(* ===== verification/Toml.v ===== *)
(** TOML documents as the program reads and writes them through the
    toml crate: the tree of values, its text, and the reader of texts.

    The subset: tables introduced by headers ([[a.b]]), entries
    [key = value] on one line, bare and quoted keys, basic and literal
    strings, booleans, arrays of strings and booleans on one line,
    comments and blank lines.  Numbers, dates, inline tables, arrays of
    tables, dotted keys in entries, multi-line strings and arrays, and
    [\u] escapes above U+007F are outside it: [from_str] answers a text
    that uses them with an error, where the crate reads it.  A table
    may be given once, before its sub-tables.

    - [Value]: strings, booleans, arrays, tables with their entries in
      the order of the text.
    - [to_string]: the entries of a table that are not tables, then its
      sub-tables under their headers, a blank line between a header and
      what precedes it;
      a table without entries of its own gets no header unless it is
      empty.  A key is printed bare when it can be.
    - [from_str]: line by line into items, the items into sections, the
      sections into the tree.
    - Round trip: [from_str (to_string t) = Ok t] for every tree whose
      tables list their plain entries first and no key twice. *)

From Stdlib Require Import ZArith Ascii String.
From stdpp Require Import base tactics option list numbers strings.
From S2P Require Import Prelude RustStr.

Module Toml.

#[local] Set Warnings "-register-all".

++++++++++++++++++++

◆ **PROBLEM**
Return only the part of the records above that opens with the line containing "[key = value]" and closes with the line containing "[\u] escapes above", ends included.

◆ **COMPLETED EXERCISE**
    [key = value] on one line, bare and quoted keys, basic and literal
    strings, booleans, arrays of strings and booleans on one line,
    comments and blank lines.  Numbers, dates, inline tables, arrays of
    tables, dotted keys in entries, multi-line strings and arrays, and
    [\u] escapes above U+007F are outside it: [from_str] answers a text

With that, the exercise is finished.